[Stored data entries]

*****

(** * gatewayorg/faucet: the funding-request dispatcher of [ws.go]

    A shallow embedding of [OnWebsocket] (src/ws.go) and of the flags and
    constants it reads from src/faucet.go, together with the statements
    the specification makes about the tier calculator, the rate limiter
    and the per-connection dispatch loop.

    Conventions.
    - Go's [int], [int64] and [time.Duration] are 64-bit two's complement
      integers: a [Z] with the wrap-around written out ([GoInt.int64]).
      [uint] is a [Z] reduced modulo 2^64 ([GoInt.uint64]).
    - [float64] is IEEE 754 binary64, taken from the Standard Library's
      executable specification [SpecFloat] (precision 53, emax 1024).
    - [*big.Int] is [Z].
    - [time.Time] is a [Z]: nanoseconds elapsed since the zero [Time],
      which is what a missing key of [faucet.timeouts] reads as.
    - [faucet.timeouts], a [map[string]time.Time], is a [gmap string Z]. *)

From Stdlib Require Import ZArith QArith Lia List Bool SpecFloat.
From stdpp Require Import base option strings gmap pretty.

Local Open Scope Z_scope.

(** ** Fixed-width integers *)

Module GoInt.
(** * duh: the container cache and its reconciliation service

    A shallow embedding of the Go packages [store] (store/memory.go),
    [docker] (the data types of the client, and what its
    [GetContainerStats] does with a decoded sample) and [service], and the
    properties of the cache that the specification states about them.

    The service is modelled in its form with [SyncContainers], [SyncStats]
    and [Sync] as three functions, the form the specification describes
    (a pass lists, resolves transitions, merges, enriches concurrently and
    purges).  service/containers.go holds the same package with the stats
    code inlined in the merge loop of [Sync]; its transition and merge
    loops, [StartContainer], [StopContainer], [sortContainers] and
    [getStatusPriority] are the same text.

    Conventions of the embedding.
    - Go strings are [string]; [uint64], [uint32] and [int64] values are
      [Z], with the wrap-around of unsigned subtraction written out.
    - [float64] is IEEE 754 binary64, taken from the standard library's
      executable [SpecFloat] model (precision 53, emax 1024).
    - A [*Stats] pointer is an [option Stats]: no code of the repository
      writes through such a pointer after it was stored.
    - [time.Time] is a number of nanoseconds on one time line, and
      [time.Duration] a [Z]; [Time.Sub] saturates as in Go.
    - The store's mutex makes each store method atomic; a method is a
      function of the store and of the instant [time.Now()] returned
      inside it.  The service runs in a state monad over the store and
      the number of clock readings made so far.
    - The Docker client is the environment: every call of the client is
      given the response it receives as an argument.
    - The stats goroutines of a pass touch the store in one locked call
      each; their interleaving is a parameter, any order of the workers. *)

From Stdlib Require Import ZArith Lia SpecFloat.
From stdpp Require Import gmap strings list sorting.

Local Open Scope string_scope.
Local Open Scope Z_scope.

(** ** float64 *)

Module Float64.

Definition float64 : Type := spec_float.

Definition prec : Z := 53.
Definition emax : Z := 1024.

Definition zero : float64 := S754_zero false.

Definition mul : float64 → float64 → float64 := SFmul prec emax.
Definition div : float64 → float64 → float64 := SFdiv prec emax.
Definition eqb : float64 → float64 → bool := SFeqb.

(** [float64(n)] for an integer [n]: the nearest binary64, ties to even. *)
Definition of_Z (n : Z) : float64 := binary_normalize prec emax n 0 false.

Definition minInt64 : Z := - 2 ^ 63.
Definition maxInt64 : Z := 2 ^ 63 - 1.

(** The integer part of a finite float (truncation toward zero), without
    any bound on the result. *)
Definition trunc (x : float64) : option Z :=
  match x with
  | S754_zero _ => Some 0
  | S754_finite s m e =>
      let a := if bool_decide (0 ≤ e) then Z.shiftl (Z.pos m) e
               else Z.shiftr (Z.pos m) (- e) in
      Some (if s then - a else a)
  | S754_infinity _ | S754_nan => None
  end.

(** [int(x)] on a 64-bit platform.  Go leaves the result to the
    implementation when the value does not fit; amd64 yields the least
    int64, which is what this model returns. *)
Definition to_int (x : float64) : Z :=
  match trunc x with
  | Some n => if bool_decide (minInt64 ≤ n ≤ maxInt64) then n else minInt64
  | None => minInt64
  end.

Definition ltb : float64 → float64 → bool := SFltb.
(** ["|".join(kws)] for plain keywords: one branch per keyword -- and, for
    the empty list, the empty pattern with its single empty branch. *)
Lemma re_compile_join kws :
  forallb plain kws = true ->
  re_compile (String.concat "|" kws) =
  Some (match kws with [] => [[]] | _ => map lits kws end).
Proof.
  induction kws as [|kw kws IH]; cbn [forallb]; intros Hp.
  - reflexivity.
  - apply andb_prop in Hp as [Hk Hks].
    destruct kws as [|kw' kws].
    + cbn. apply re_compile_plain, Hk.
    + change (String.concat "|" (kw :: kw' :: kws))
        with (kw ++ String "|" (String.concat "|" (kw' :: kws)))%string.
      rewrite (re_compile_plain_bar _ _ Hk), (IH Hks). reflexivity.
Qed.

Lemma match_here_lits kw start s :
  match_here (lits kw) start s = ci_prefix kw s.
Proof.
  revert start s. induction kw as [|c kw IH]; intros start s; cbn.
  - reflexivity.
  - destruct s as [|d s]; [reflexivity | ]. rewrite IH. reflexivity.
Qed.

Lemma existsb_orb {T : Type} (f g : T -> bool) l :
  existsb (fun x => f x || g x) l = existsb f l || existsb g l.
Proof.
  induction l as [|x l IH]; cbn; [reflexivity | ].
  rewrite IH. destruct (f x), (g x), (existsb f l); reflexivity.
Qed.

Lemma existsb_pointwise {T : Type} (f g : T -> bool) l :
  (forall x, f x = g x) -> existsb f l = existsb g l.
Proof.
  intros E. induction l as [|x l IH]; cbn; [reflexivity | ].
  rewrite E, IH. reflexivity.
Qed.

Lemma existsb_map_ext {T U : Type} (f : U -> bool) (g : T -> U)
    (h : T -> bool) l :
  (forall x, f (g x) = h x) -> existsb f (map g l) = existsb h l.
Proof.
  intros E. induction l as [|x l IH]; cbn; [reflexivity | ].
  rewrite E, IH. reflexivity.
Qed.

(** Searching for the alternation of plain keywords is looking for one of
    them as a substring. *)
Lemma search_from_lits kws start s :
  search_from (map lits kws) start s =
  existsb (fun kw => ci_substring kw s) kws.
Proof.
  revert start. induction s as [|d s IH]; intros start.
  - cbn [search_from]. rewrite orb_false_r.
    apply existsb_map_ext. intros kw. rewrite match_here_lits. cbn.
    rewrite orb_false_r. reflexivity.
  - cbn [search_from]. rewrite IH.
    cbn [ci_substring]. rewrite existsb_orb. f_equal.
    apply existsb_map_ext. intros kw. apply match_here_lits.
Qed.
Lemma run_spec env w :
  exists jr w' evs,
    run_email_check_job env w = (Return jr, w')
    /\ job_pk jr = next_pk job_pk (job_runs (session w))
    /\ started_at jr = clock w
    /\ (exists t, finished_at jr = Some t /\ clock w < t)
    /\ session w' = committed w'
    /\ job_runs (committed w') = job_runs (session w) ++ [jr]
    /\ email_filters (committed w') = email_filters (session w)
    /\ trace w' = trace w ++ [JobRunCreated (job_pk jr)] ++ evs
                          ++ [JobRunFinished (job_pk jr) (status jr)]
    /\ blob_only evs
    /\ ((status jr = success /\ error_message jr = None
         /\ (exists es, emails (committed w') = emails (session w) ++ es
                         /\ appended_fresh (emails (session w)) es)
         /\ (exists ats, attachments (committed w') = attachments (session w) ++ ats)
         /\ quiet evs)
        \/ (status jr = error
            /\ emails (committed w') = emails (session w)
            /\ attachments (committed w') = attachments (session w)
            /\ exists e, error_message jr = Some (str_exn e)
               /\ (quiet evs
                   \/ exists evs0 a p exc,
                        evs = evs0 ++ [BlobWriteFailed a p exc]
                        /\ quiet evs0 /\ failed_write env w' e a p exc))).
Proof.
  set (pk := next_pk job_pk (job_runs (session w))).
  set (jr0 := mkJobRun pk (clock w) None 0 0 running None).
  set (s1 := set_job_runs (job_runs (session w) ++ [jr0]) (session w)).
  set (w2 := mkWorld s1 s1 (disk w) (S (clock w)) (trace w ++ [JobRunCreated pk])).
  destruct (check_job_try env w2) as [locals w3] eqn:Htry.
  pose proof (run_unfold env w locals w3 Htry) as Hrun. cbv zeta in Hrun.
  fold pk jr0 s1 w2 in Hrun.
  apply check_job_try_spec in Htry as (Hs3 & Hk & evs & Ht & Hb & Hcases);
    [|reflexivity].
  simpl in Hk, Ht.
  assert (Hjobs : job_runs (session w3) = job_runs (session w) ++ [jr0]).
  { destruct Hcases as [(_ & _ & (_ & _ & _ & Hj) & _)|(_ & Hsame & _)].
    - exact Hj.
    - rewrite Hsame. reflexivity. }
  assert (Hfil : email_filters (session w3) = email_filters (session w)).
  { destruct Hcases as [(_ & _ & (_ & _ & Hf & _) & _)|(_ & Hsame & _)].
    - exact Hf.
    - rewrite Hsame. reflexivity. }
  eexists _, _, evs. split; [exact Hrun|]. simpl.
  rewrite Hjobs, save_appended by reflexivity.
  split; [reflexivity|]. split; [reflexivity|].
  split; [exists (clock w3); split; [reflexivity|lia]|].
  split; [reflexivity|]. split; [reflexivity|]. split; [exact Hfil|].
  split; [rewrite Ht, <- !app_assoc; reflexivity|]. split; [exact Hb|].
  destruct Hcases as [(-> & -> & (He & Ha & _ & _) & Hq)
                     |(-> & Hsame & e & -> & Hfail)].
  - left. repeat split; assumption.
  - right. rewrite Hsame. simpl. repeat split. exists e. split; [reflexivity|].
    destruct Hfail as [Hq|(evs0 & a & p & exc & -> & Hq & Hf)]; [left; exact Hq|].
    right. exists evs0, a, p, exc. split; [reflexivity|]. split; [exact Hq|].
    eapply failed_write_transfer; [| | |exact Hf]; simpl; try reflexivity.
    rewrite <- Hs3, Hsame. reflexivity.
Qed.

Lemma blob_only_no_job_events (evs : list Event) :
  blob_only evs -> List.filter is_job_event evs = [].
Proof.
  induction 1 as [|ev evs Hev _ IH]; simpl; [reflexivity|].
  rewrite Hev. exact IH.
Qed.

Lemma quiet_no_failure (evs : list Event) a p exc :
  quiet evs -> ~ In (BlobWriteFailed a p exc) evs.
Proof.
  intros Hq Hin. unfold quiet in Hq. rewrite Forall_forall in Hq.
  apply list_elem_of_In in Hin. apply Hq in Hin. discriminate Hin.
Qed.

(** A failed write recorded among the events of a run: the run ended in
    [error], kept nothing of what it had written, and the world it left
    satisfies [failed_write]. *)
Lemma run_with_failed_write env w jr w' a p exc :
  run_email_check_job env w = (Return jr, w') ->
  In (BlobWriteFailed a p exc) (new_events w w') ->
  status jr = error
  /\ emails (committed w') = emails (session w)
  /\ attachments (committed w') = attachments (session w)
  /\ exists e, error_message jr = Some (str_exn e)
               /\ failed_write env w' e a p exc.
Proof.
  intros Hrun Hin.
  destruct (run_spec env w)
    as (jr1 & w1 & evs & Hrun1 & _ & _ & _ & _ & _ & _ & Ht & _ & Hcases).
  rewrite Hrun in Hrun1. inversion Hrun1; subst jr1 w1; clear Hrun1.
  unfold new_events in Hin. rewrite Ht, drop_app_length in Hin.
  simpl in Hin. destruct Hin as [Hin|Hin]; [discriminate Hin|].
  apply in_app_or in Hin as [Hin|[Hin|[]]]; [|discriminate Hin].
  destruct Hcases as [(_ & _ & _ & _ & Hq)|(Hst & He & Ha & e & Herr & Hfail)].
  { exfalso. eapply quiet_no_failure; eauto. }
  destruct Hfail as [Hq|(evs0 & a0 & p0 & exc0 & -> & Hq & Hf)].
  { exfalso. eapply quiet_no_failure; eauto. }
  apply in_app_or in Hin as [Hin|[Hin|[]]].
  { exfalso. eapply quiet_no_failure; eauto. }
  inversion Hin; subst. eauto 10.
Qed.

*****

▶ _WHAT THE TASK ASKS_
Give back, verbatim, the lines from the top of the entries above through the line containing "code inlined in".

▶ _WRITTEN SOLUTION_
(** * gatewayorg/faucet: the funding-request dispatcher of [ws.go]

    A shallow embedding of [OnWebsocket] (src/ws.go) and of the flags and
    constants it reads from src/faucet.go, together with the statements
    the specification makes about the tier calculator, the rate limiter
    and the per-connection dispatch loop.

    Conventions.
    - Go's [int], [int64] and [time.Duration] are 64-bit two's complement
      integers: a [Z] with the wrap-around written out ([GoInt.int64]).
      [uint] is a [Z] reduced modulo 2^64 ([GoInt.uint64]).
    - [float64] is IEEE 754 binary64, taken from the Standard Library's
      executable specification [SpecFloat] (precision 53, emax 1024).
    - [*big.Int] is [Z].
    - [time.Time] is a [Z]: nanoseconds elapsed since the zero [Time],
      which is what a missing key of [faucet.timeouts] reads as.
    - [faucet.timeouts], a [map[string]time.Time], is a [gmap string Z]. *)

From Stdlib Require Import ZArith QArith Lia List Bool SpecFloat.
From stdpp Require Import base option strings gmap pretty.

Local Open Scope Z_scope.

(** ** Fixed-width integers *)

Module GoInt.
(** * duh: the container cache and its reconciliation service

    A shallow embedding of the Go packages [store] (store/memory.go),
    [docker] (the data types of the client, and what its
    [GetContainerStats] does with a decoded sample) and [service], and the
    properties of the cache that the specification states about them.

    The service is modelled in its form with [SyncContainers], [SyncStats]
    and [Sync] as three functions, the form the specification describes
    (a pass lists, resolves transitions, merges, enriches concurrently and
    purges).  service/containers.go holds the same package with the stats
    code inlined in the merge loop of [Sync]; its transition and merge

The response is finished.